The Earlier, The Better: The Role of ABO-Incompatible Heart Transplantation in the Treatment of Newborn Complex Congenital Heart Disease

Patel J, Hsieh H, Kahana M
Albert Einstein-Montefiore Medical Center, Bronx, NY, USA

With advances in neonatal cardiac surgical repairs and palliative procedures, the use of heart transplantation for treatment of congenital heart defects (CHD) in the newborn period is uncommon. Few CHD are considered to be incompatible with surgical repair or palliation. Examples include pulmonary atresia with intact ventricular septum and right ventricular-dependent coronary circulation (PA/IVS, RVDCC), transposition of the great arteries with single ventricle and heart block, complex heterotaxy syndromes, severe atrioventricular canal or valve defects, and in some centers, hypoplastic left heart syndrome. Graft survival in newborn heart transplant recipients is approximately 59% at age 25.

We describe a case of ABO incompatible transplant in a newborn with PA/IVS, RVDCC. PA/IVS comprises only approximately 1 – 1.5% of all CHD and 50% of these may have RV sinusoids with concomitant coronary artery to RV fistulas. A small subset of patients has RVDCC where there is no anterograde aortocoronary flow and desaturated blood from the RV supplies the myocardium causing catastrophic ischemia. Clinical management of these patients can be difficult, and due to their high early mortality rate after single ventricle palliative surgery, it is recommended they proceed directly to heart transplantation.

Our patient is an ex-38.4 week male who became dusky with SpO2 80% unresponsive to supplemental oxygen. TTE showed PA/IVS, PFO with R to L flow, a hypertrophied and hypoplastic RV with moderate dysfunction and a hypoplastic TV. RV coronary sinusoids were seen with severely dilated left main and LAD and fistulous connection to the RV outflow. Cardiac cath showed suprasystemic RV pressures and RVDCC. The RCA was atretic with filling only from the RV, and there was a large coronary fistula between the LCA and RVOT. The LV did not have robust coronary circulation, likely due to steal from the fistula. ECMO in this case was contraindicated due to obligatory ductal shunting and coronary steal and the patient was immediately listed for heart transplant.
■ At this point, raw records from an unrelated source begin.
(** * pymdp tutorial and A-matrix demo: grid-world generative model

    A shallow embedding of the two notebooks of the repository:

    - the tutorial notebook (stored after docs/requirements.txt), which
      builds [state_mapping], [grid], the likelihood matrix [A], the
      next-state dictionary [P] and the transition array [B] of a 3x3
      grid world;
    - examples/A_matrix_demo.ipynb, which fills a labelled likelihood
      table through [.loc] and builds a one-hot observation.

    Python values are modelled as the notebooks use them: integers as [Z],
    float64 cells as binary64 primitive floats, dictionaries as
    insertion-ordered association lists, numpy arrays as nested lists
    with numpy's index rules, exceptions as the [Raise] branch of [res]. *)

From Stdlib Require Import ZArith Lia Bool.
From Stdlib Require Import Floats.PrimFloat.
From Stdlib Require Uint63.
From stdpp Require Import list strings.

Set Warnings "-inexact-float".
Local Open Scope Z_scope.

(** ** Exceptions *)

Inductive exn := KeyError | IndexError | TypeError | ValueError | AssertionError.

Inductive res (A : Type) : Type :=
  | Ok (a : A)
  | Raise (e : exn).
Arguments Ok {A} a.
Arguments Raise {A} e.

Global Instance res_ret : MRet res := @Ok.
Global Instance res_bind : MBind res := λ A B f m,
  match m with Ok a => f a | Raise e => Raise e end.
Global Instance res_fmap : FMap res := λ A B f m,
  match m with Ok a => Ok (f a) | Raise e => Raise e end.

(** [for x in l: body], threading the loop state and stopping at the first
    exception. *)
Fixpoint for_in {A S : Type} (l : list A) (body : A → S → res S) (st : S) : res S :=
  match l with
  | [] => Ok st
  | x :: l' => st' ← body x st; for_in l' body st'
  end.
Lemma inspection_error_fails_the_job_witness :
  let run k :=
    let h := scenario.host (Ok k) in
    Start h 5 (scenario.initialised h (scenario.cmd "c-old")) in
  (exists d',
     run scenario.inspectFails = Ret (Some (ErrOther "daemon unreachable")) d' /\
     domain.Status (CmdResult (base d')) = domain.CmdStatusException /\
     domain.Error (CmdResult (base d')) = "daemon unreachable" /\
     containerId d' = "") /\
  (exists d',
     run cases.inspectCancelled = Ret None d' /\
     domain.Status (CmdResult (base d')) = domain.CmdStatusKilled /\
     containerId d' = "") /\
  (exists d',
     run cases.inspectTimesOut = Ret None d' /\
     domain.Status (CmdResult (base d')) = domain.CmdStatusTimeout /\
     containerId d' = "") /\
  (exists d',
     run scenario.healthy = Ret None d' /\
     containerId d' = "c-new").
Proof.
  cbv zeta. split; [|split; [|split]].
  - set (h := scenario.host (Ok scenario.inspectFails)).
    set (d := scenario.initialised h (scenario.cmd "c-old")).
    set (d1 := scenario.stateOf ((stdOutWg_Add 2 ≫= fun _ => pullImage) d) d).
    assert (Hspec : domain.Docker (inCmd (base d)) = Some scenario.spec)
      by (vm_compute; reflexivity).
    assert (Hpull : (stdOutWg_Add 2 ≫= fun _ => pullImage) d = Ret tt d1)
      by (vm_compute; reflexivity).
    assert (Hk : cli d1 = Some scenario.inspectFails) by (vm_compute; reflexivity).
    assert (Hid : util.IsEmptyString (domain.CmdIn_ContainerId (inCmd (base d1)))
                  = false) by (vm_compute; reflexivity).
    assert (Hi : client.ContainerInspect scenario.inspectFails (trace d1)
                   (context (base d1)) (domain.CmdIn_ContainerId (inCmd (base d1)))
                 = Err (ErrOther "daemon unreachable")) by (vm_compute; reflexivity).
    assert (Hcid : containerId d1 = "") by (vm_compute; reflexivity).
    destruct (proj1 (inspection_error_fails_the_job h 5 d d1 _ _ Hspec Hpull Hk Hid)
                (ErrOther "daemon unreachable") Hi eq_refl)
      as (_ & d' & HS & Hst & He & Hc & _).
    exists d'. split; [exact HS|]. split; [exact Hst|].
    split; [exact (He ltac:(discriminate) ltac:(discriminate))|]. congruence.
  - set (h := scenario.host (Ok cases.inspectCancelled)).
    set (d := scenario.initialised h (scenario.cmd "c-old")).
    set (d1 := scenario.stateOf ((stdOutWg_Add 2 ≫= fun _ => pullImage) d) d).
    assert (Hspec : domain.Docker (inCmd (base d)) = Some scenario.spec)
      by (vm_compute; reflexivity).
    assert (Hpull : (stdOutWg_Add 2 ≫= fun _ => pullImage) d = Ret tt d1)
      by (vm_compute; reflexivity).
    assert (Hk : cli d1 = Some cases.inspectCancelled) by (vm_compute; reflexivity).
    assert (Hid : util.IsEmptyString (domain.CmdIn_ContainerId (inCmd (base d1)))
                  = false) by (vm_compute; reflexivity).
    assert (Hi : client.ContainerInspect cases.inspectCancelled (trace d1)
                   (context (base d1)) (domain.CmdIn_ContainerId (inCmd (base d1)))
                 = Err Canceled) by (vm_compute; reflexivity).
    assert (Hcid : containerId d1 = "") by (vm_compute; reflexivity).
    destruct (proj1 (inspection_error_fails_the_job h 5 d d1 _ _ Hspec Hpull Hk Hid)
                Canceled Hi eq_refl)
      as (_ & d' & HS & Hst & _ & Hc & _).
    exists d'. split; [exact HS|]. split; [exact Hst|]. congruence.
  - set (h := scenario.host (Ok cases.inspectTimesOut)).
    set (d := scenario.initialised h (scenario.cmd "c-old")).
    set (d1 := scenario.stateOf ((stdOutWg_Add 2 ≫= fun _ => pullImage) d) d).
    assert (Hspec : domain.Docker (inCmd (base d)) = Some scenario.spec)
      by (vm_compute; reflexivity).
    assert (Hpull : (stdOutWg_Add 2 ≫= fun _ => pullImage) d = Ret tt d1)
      by (vm_compute; reflexivity).
    assert (Hk : cli d1 = Some cases.inspectTimesOut) by (vm_compute; reflexivity).
    assert (Hid : util.IsEmptyString (domain.CmdIn_ContainerId (inCmd (base d1)))
                  = false) by (vm_compute; reflexivity).
    assert (Hi : client.ContainerInspect cases.inspectTimesOut (trace d1)
                   (context (base d1)) (domain.CmdIn_ContainerId (inCmd (base d1)))
                 = Err DeadlineExceeded) by (vm_compute; reflexivity).
    assert (Hcid : containerId d1 = "") by (vm_compute; reflexivity).
    destruct (proj1 (inspection_error_fails_the_job h 5 d d1 _ _ Hspec Hpull Hk Hid)
                DeadlineExceeded Hi eq_refl)
      as (_ & d' & HS & Hst & _ & Hc & _).
    exists d'. split; [exact HS|]. split; [exact Hst|]. congruence.
  - set (h := scenario.host (Ok scenario.healthy)).
    set (d := scenario.initialised h (scenario.cmd "c-old")).
    set (d1 := scenario.stateOf ((stdOutWg_Add 2 ≫= fun _ => pullImage) d) d).
    assert (Hspec : domain.Docker (inCmd (base d)) = Some scenario.spec)
      by (vm_compute; reflexivity).
    assert (Hpull : (stdOutWg_Add 2 ≫= fun _ => pullImage) d = Ret tt d1)
      by (vm_compute; reflexivity).
    assert (Hk : cli d1 = Some scenario.healthy) by (vm_compute; reflexivity).
    assert (Hid : util.IsEmptyString (domain.CmdIn_ContainerId (inCmd (base d1)))
                  = false) by (vm_compute; reflexivity).
    assert (Hi : client.ContainerInspect scenario.healthy (trace d1)
                   (context (base d1)) (domain.CmdIn_ContainerId (inCmd (base d1)))
                 = Err (ErrContainerNotFound "c-old")) by (vm_compute; reflexivity).
    destruct (proj2 (inspection_error_fails_the_job h 5 d d1 _ _ Hspec Hpull Hk Hid)
                (ErrContainerNotFound "c-old") Hi eq_refl)
      as (_ & Hfresh).
    destruct (Hfresh "c-new" ltac:(vm_compute; reflexivity)) as (d2 & _ & Hc2 & _).
    exists (scenario.stateOf (Start h 5 d) d).
    split; vm_compute; reflexivity.
Defined.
The patient underwent ABO-incompatible bi-atrial orthotopic heart transplant on DOL 12. Cardiopulmonary bypass was complicated by the need for an exchange transfusion prior to bypass to achieve IgM Anti A antibodies less than 1:4. This exchange was repeated before releasing the aortic crossclamp. The patient was transported to PICU paced at 140, on vasopressor infusions. He is currently 3 months post-transplant, feeding and growing well.

Due to limited availability of donor organs, the transplantation of ABO incompatible hearts has become an acceptable approach in infants until age 15 months. There is similar early survival for ABO incompatible transplants as in ABO compatible because these infants fail to produce sufficient isohemagglutinins to mount hyperacute rejection. This increases organ availability in young patients and allows for use of organs with uncommon blood types.

In summary, heart transplant, particularly ABO incompatible heart transplant, poses unique challenges but may be the only chance of survival for the neonate with CHD without a repair or palliation option.

Chinnock RE et al. Heart transplantation for CHD in the First Year of Life. CurrCardiol Rev. 2011;7(2):72-84.